Hexham /'hɛks.əm/ is a suburb of the city of Newcastle, about 15 km inland from the Newcastle CBD in New South Wales, Australia on the bank of the Hunter River.

==History==
Settlement occurred at Hexham in the 1820s when the land was granted to Edward Sparke. Hexham was named after the market town of Hexham, England with both towns being near to a Newcastle and sharing a history with one another; many of the coal miners from Newcastle upon Tyne and elsewhere in Northumberland moved to New South Wales at the time of settlement.

The history of Hexham is closely associated with that of the nearby suburbs of Tarro (originally Upper Hexham), Ash Island, Tomago and Minmi.

== Geography ==
Hexham measures approximately 6.7 km from north to south and 6 km from east to west, covering an area of 18.7 km2. The suburb is bordered to the east by the Hunter River – Coquun and by Ironbark Creek – Toohrnbing to the south, while to the west the suburb consists mainly of unproductive swampland and floodplains. Almost all settlement exists within a narrow corridor stretching along the Pacific Highway between the Main Northern railway line and the Hunter River – Coquun. This corridor, which is occupied mainly by highways and industrial areas, covers an area of only 1.1 km2. Within the zone residential development is confined to 3 small areas measuring only 0.137 km2 in total. On Maitland Road there is Hexham Park which has a number of facilities including a cricket pitch, rugby union field, lights, amenities and a grandstand.

== Transport ==

=== Roads ===
Hexham is located at the junction of the Pacific Highway to Brisbane via the coastal route, the New England Highway and is close to the northern end of the Pacific Motorway. The Hunter Valley Dairy Co-operative took advantage of this key location to establish its first milkbar under the Co-operative's signature dairy brand Oak to serve locals and longer distance travellers outside its Hexham manufacturing facility. Many years after the closure of the co-operative and the sale of the Oak milk brand Lion to Parmalat, the Hexham manufacturing site now operated and owned by Brancourts is often referred to as the "old Oak site".

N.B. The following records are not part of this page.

(* ===== verification/BulkDemo.v ===== *)
(** * Bulk backup runs: executions

    Concrete interleavings: a run over two devices that completes, the witnesses of the theorems,
    and races that leave a run without a processor. *)

From S2P Require Import Prelude GoLib Domain BulkData BulkRepo BulkService BulkJobs BulkLogic BulkTheorems BulkLive.

(** ** Driving goroutines *)

Definition demo_device (id : UUID) : BackupDevice :=
  {| bd_device := {| dev_ID := id; dev_Hostname := ""; dev_SysName := "sw"; dev_IP := "10.0.0.1";
       dev_SNMPCredentials := dev_SNMPCredentials zeroDevice; dev_DeviceType := "switch"; dev_PollClass := ""; dev_PollIntervalOverride := None;
       dev_PollingEnabled := None; dev_Status := "up"; dev_Managed := true; dev_Interfaces := []; dev_Addresses := []; dev_ProbePorts := [];
       dev_AreaIDs := []; dev_MetricsSource := ""; dev_TopologyDiscoveryMode := ""; dev_TopologyBootstrapState := "" |};
     bd_tags := ∅; bd_vendor := "mikrotik" |}.

(** At step [n] the clock and the next identifier are [n]; everything else succeeds. *)
Definition demo_answers (n : Z) (q : question) : reply q :=
  match q return reply q with
  | QNow | QUUID => n
  | QContext | QTick | QReachable _ _ | QSlot | QDeviceLock _ | QDeletable _ => None
  | QDevices => Ok [demo_device 1; demo_device 2]
  | QDevice id => Ok (demo_device id)
  | QProfile _ => Ok {| cp_Port := 22 |}
  | QSupported _ => true
  | QTotals _ => Ok ∅
  | QExports _ => Ok ""%string
  end.

Definition demo_step (o : outcome) (i : nat) (n : Z) : choice := CStep i n o (demo_answers n) (String.append "processor-" (Itoa n)) 5.

(** Goroutine [i] takes at most [k] steps, from step [n] on. *)
Fixpoint drive (k i : nat) (n : Z) (s : sys) : sys :=
  match k with
  | O => s
  | S k => match exec (demo_step Done i n) s with Some s' => drive k i (n + 1) s' | None => s end
  end.

Lemma drive_reachable k i n s : reachable s → reachable (drive k i n s).
Proof.
  revert n s. induction k as [|k IH]; intros n s H; cbn [drive]; [done|]. destruct (exec (demo_step Done i n) s) as [s'|] eqn:E; [|done]. apply IH. eapply rtc_r; [exact H|]. by eexists.
Qed.

Definition ask_for (r : request) (s : sys) : sys := default s (exec (CRequest r) s).
Lemma ask_for_reachable r s : reachable s → reachable (ask_for r s).
Proof. intros H. eapply rtc_r; [exact H|]. by exists (CRequest r). Qed.

Definition dies (i : nat) (s : sys) : sys := default s (exec (CDie i) s).
Lemma dies_reachable i s : reachable s → reachable (dies i s).
Proof. intros H. eapply rtc_r; [exact H|]. by exists (CDie i). Qed.

Definition fails (i : nat) (n : Z) (s : sys) : sys := default s (exec (demo_step Fault i n) s).
Lemma fails_reachable i n s : reachable s → reachable (fails i n s).
Proof. intros H. unfold fails. destruct (exec (demo_step Fault i n) s) as [s'|] eqn:E; [|done]. eapply rtc_r; [exact H|]. by eexists. Qed.

(** A state is reachable by the way it is built. *)
Ltac driven :=
  match goal with
  | |- reachable (drive ?k ?i ?n ?s) => apply (drive_reachable k i n s); driven
  | |- reachable (ask_for ?r ?s) => apply (ask_for_reachable r s); driven
  | |- reachable (dies ?i ?s) => apply (dies_reachable i s); driven
  | |- reachable (fails ?i ?n ?s) => apply (fails_reachable i n s); driven
  | |- reachable sys0 => exact (rtc_refl step sys0)
  | |- reachable ?s => unfold s; driven
  end.

(** What the tables show of a run: its status, the cancellation mark, the owner of its lease, and the statuses of its items. *)
Definition shown (r : UUID) (s : sys) : option (BulkBackupRunStatus * bool * string) * list BulkBackupRunItemStatus :=
  ((λ row, (status_of row, flag_of row, rr_owner row)) <$> bk_runs (sy_db s) !! r, bi_Status <$> merge_sort item_le (items_of r (sy_db s))).

(** A goroutine that has ended. *)
Definition ended (i : nat) (s : sys) : bool := match sy_threads s !! i with Some (_, Ret _) => true | _ => false end.
Definition all_ended (s : sys) : bool := forallb (λ th : thread, match th.2 with Ret _ => true | _ => false end) (sy_threads s).

Definition demo0 : sys := ask_for (RStart (λ n, 900 + Z.of_nat n) [] "ops") sys0.
Definition demo_started : sys := drive 60 0 1 demo0.

Lemma demo_started_reachable : reachable demo_started.
Proof. driven. Qed.

(** ** A run over two devices *)

(** The processor queues both, two workers back them up, the processor finishes the run. *)
Definition demo_queued : sys := drive 40 1 100 demo_started.
Definition demo_backed : sys := drive 20 3 300 (drive 20 2 200 demo_queued).
Definition demo_done : sys := drive 100 1 400 demo_backed.

Lemma demo_done_reachable : reachable demo_done.
Proof. driven. Qed.

Example demo_done_shown : shown 5 demo_done = (Some (BulkBackupRunStatusSuccess, false, ""%string), [BulkBackupRunItemStatusSuccess; BulkBackupRunItemStatusSuccess]) ∧ all_ended demo_done = true.
Proof. vm_compute. by split. Qed.

(** ** Races *)

(** A pause is requested, and the processor has read it twice. *)
Definition pausing : sys := drive 20 2 100 (ask_for (RPause 5) demo_started).
Definition pause_read : sys := drive 8 1 120 pausing.

(** A cancellation between that read and the write of the pause: the run is paused and marked as cancelled, and nobody works on it. *)
Definition lost_cancel : sys := drive 30 1 200 (drive 30 3 150 (ask_for (RCancel 5) pause_read)).
Example lost_cancel_shown : shown 5 lost_cancel = (Some (BulkBackupRunStatusPaused, true, ""%string), [BulkBackupRunItemStatusChecking; BulkBackupRunItemStatusChecking]) ∧ all_ended lost_cancel = true.
Proof. vm_compute. by split. Qed.

(** A resumption there is overwritten. *)
Definition lost_resume : sys := drive 30 1 200 (drive 30 3 150 (ask_for (RResume 5) pause_read)).
Example lost_resume_shown : (shown 5 lost_resume).1 = Some (BulkBackupRunStatusPaused, false, ""%string) ∧ all_ended lost_resume = true.
Proof. vm_compute. by split. Qed.

(** A resumption between the write of the pause and the release: its processor finds the lease taken. *)
Definition late_resume : sys := drive 30 1 300 (drive 30 4 200 (drive 30 3 150 (ask_for (RResume 5) (drive 9 1 120 pausing)))).
Example late_resume_shown : (shown 5 late_resume).1 = Some (BulkBackupRunStatusRunning, false, ""%string) ∧ all_ended late_resume = true.
Proof. vm_compute. by split. Qed.

(** A restart within the lease of the processor that died: the run is running, and nobody works on it. *)
Definition restarted : sys := drive 30 1 150 (drive 30 0 120 (ask_for RStartup (dies 0 (dies 0 (drive 10 1 100 demo_started))))).
Example restarted_shown : (shown 5 restarted).1 = Some (BulkBackupRunStatusRunning, false, "processor-12"%string) ∧ all_ended restarted = true.
Proof. vm_compute. by split. Qed.

(** A cancellation during which one write fails: the run is finished with an item still to be checked. *)
Definition cancel_fault : sys := drive 60 1 200 (fails 1 150 (drive 7 1 100 (drive 30 2 60 (ask_for (RCancel 5) demo_started)))).
Example cancel_fault_shown : shown 5 cancel_fault = (Some (BulkBackupRunStatusCancelled, true, ""%string), [BulkBackupRunItemStatusChecking; BulkBackupRunItemStatusCancelled]) ∧ all_ended cancel_fault = true.
Proof. vm_compute. by split. Qed.

Lemma demo_races_reachable : Forall reachable [lost_cancel; lost_resume; late_resume; restarted; cancel_fault].
Proof. repeat (apply Forall_cons_2; [driven|]). apply Forall_nil_2. Qed.

(** ** Witnesses *)

Definition demo_row (s : sys) : RunRow := default (mkRow (newRun 0 "" 0) "" None) (bk_runs (sy_db s) !! 5).

Lemma bulk_tables_consistent_witness : Inv (sy_db demo_done).
Proof. apply bulk_tables_consistent. exact demo_done_reachable. Defined.

Lemma finished_run_truthful_witness :
  truthful BulkBackupRunStatusSuccess (items_of 5 (sy_db demo_done)) ∧ all_terminal (items_of 5 (sy_db demo_done)).
Proof.
  destruct (finished_run_truthful demo_done 5 (demo_row demo_done)) as [H1 H2]; [exact demo_done_reachable|vm_compute; reflexivity|vm_compute; reflexivity|].
  split; [|apply H2; vm_compute; reflexivity]. assert (E : status_of (demo_row demo_done) = BulkBackupRunStatusSuccess) by (vm_compute; reflexivity). rewrite E in H1. exact H1.
Defined.

(** The claim of the first item, and the state after it. *)
Definition demo_claiming : sys := drive 7 1 100 demo_started.
Definition demo_claimed : sys := default demo_claiming (exec (demo_step Done 1 107) demo_claiming).

Lemma demo_claim : exec (demo_step Done 1 107) demo_claiming = Some demo_claimed.
Proof.
  assert (H : (match exec (demo_step Done 1 107) demo_claiming with Some _ => true | None => false end) = true) by (vm_compute; reflexivity).
  unfold demo_claimed. revert H. destruct (exec (demo_step Done 1 107) demo_claiming) as [s|]; [reflexivity|discriminate].
Qed.

Lemma bulk_outcomes_final_witness : Final (sy_db demo_claiming) (sy_db demo_claimed).
Proof. apply bulk_outcomes_final; [apply (drive_reachable 7 1 100), demo_started_reachable|]. exists (demo_step Done 1 107). exact demo_claim. Defined.

Definition demo_thread (s : sys) : string * prog unit := default (""%string, Ret tt) (sy_threads s !! 1%nat).
Definition demo_item (s : sys) (id : UUID) : BulkBackupRunItem := default (newItem 0 0 0 (demo_device 0)) (bk_items (sy_db s) !! id).

Lemma demo_worker : sy_threads demo_claiming !! 1%nat = Some ((demo_thread demo_claiming).1, (demo_thread demo_claiming).2).
Proof.
  assert (H : (match sy_threads demo_claiming !! 1%nat with Some _ => true | None => false end) = true) by (vm_compute; reflexivity).
  unfold demo_thread. revert H. destruct (sy_threads demo_claiming !! 1%nat) as [[t p]|]; [reflexivity|discriminate].
Qed.

Lemma lease_fences_witness :
  in_force (demo_thread demo_claiming).1 107 (sy_db demo_claiming) 5 ∧ bi_Status (demo_item demo_claimed 6) = BulkBackupRunItemStatusActive.
Proof.
  split; [|vm_compute; reflexivity].
  destruct (lease_fences demo_claiming 1 107 Done (demo_answers 107) (String.append "processor-" (Itoa 107)) 5 demo_claimed (demo_thread demo_claiming).1 (demo_thread demo_claiming).2) as [H _];
    [apply (drive_reachable 7 1 100), demo_started_reachable|exact demo_claim|exact demo_worker|].
  assert (E : bi_RunID (demo_item demo_claiming 6) = 5) by (vm_compute; reflexivity). rewrite <- E.
  apply (H 6 (demo_item demo_claiming 6) (demo_item demo_claimed 6)); [vm_compute; reflexivity..|]. intros [E'|E']; apply (f_equal bi_Status) in E'; vm_compute in E'; discriminate E'.
Defined.

(** Workers that back everything up, and a processor nothing disturbs. *)
Definition demo_surroundings : surroundings :=
  {| sr_now := λ _, 0; sr_answers := λ n, demo_answers (Z.of_nat n); sr_jobs := λ _ jobs, (λ j, j <| bj_Status := BackupStatusSuccess |>) <$> jobs |}.
Lemma demo_favourable : favourable demo_surroundings.
Proof.
  split; simpl.
  - intros m n. unfold bulkBackupRunProcessorLeaseTTL, Minute, Second. lia.
  - done.
  - intros n jobs j job Hj. eexists. by rewrite lookup_fmap, Hj.
  - intros n jobs j job H. rewrite lookup_fmap. intros (x & Hx & ->)%fmap_Some. by apply (H j x).
  - intros n jobs j job. rewrite lookup_fmap. intros (x & Hx & ->)%fmap_Some. by left.
Qed.


Example demo_completes : let '(_, _, d') := alone demo_surroundings (processBulkBackupRun 3 "p" 5 false) 0 (sy_db demo_started) in (status_of <$> bk_runs d' !! 5) = Some BulkBackupRunStatusSuccess.
Proof. vm_compute. reflexivity. Qed.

Hexham is located just upstream of the Hunter River delta and its various islands, and as such it was a relatively convenient place for crossing to the north bank of the river. A punt was established in the 1800s, followed by a steam punt, which eventually carried motor traffic. As traffic levels grew after World War I, Hexham became a bottleneck for road traffic. A decision was made in the late 1930s to construct a bridge, however construction was delayed by World War II. Eventually the first two-lane bridge was opened in December 1952. The first bridge is a steel truss bridge with a central lifting span, designed to allow shipping to travel upstream. By the 1970s, this bridge was becoming a bottleneck and the decision was made to increase capacity by building a second bridge for all northbound traffic. This concrete high-level fixed bridge was built just upstream of the original bridge (converted to carry southbound traffic only) and was opened in August 1987.

=== Railways ===
Hexham has its own railway station on the Main Northern railway line, served by an hourly NSW TrainLink service between Newcastle, Maitland and Telarah for a majority of the day. It was the riverine terminus of the privately owned Richmond Vale Railway line, an early coal hauling railway from Minmi and Stockrington which crossed the Main Northern railway line at right angles. Coal loading at the wharf ended in 1967 and the railway line to the adjoining workshops was closed in October 1973. The remaining section of the Richmond Vale Railway was closed in September 1987.

=== Shipping ===
Hexham was once a riverport of some importance in the lower Hunter and was known as Port Hunter, dual named Yohaaba. In the colonial days travellers from Newcastle to Maitland could travel to Hexham by boat and then disembark to travel by road to Maitland via Upper Hexham (Tarro), Four Mile Creek and Green Hills, the road being more direct than the river which had many bends after Raymond Terrace. Coal loading at Hexham began about 1850.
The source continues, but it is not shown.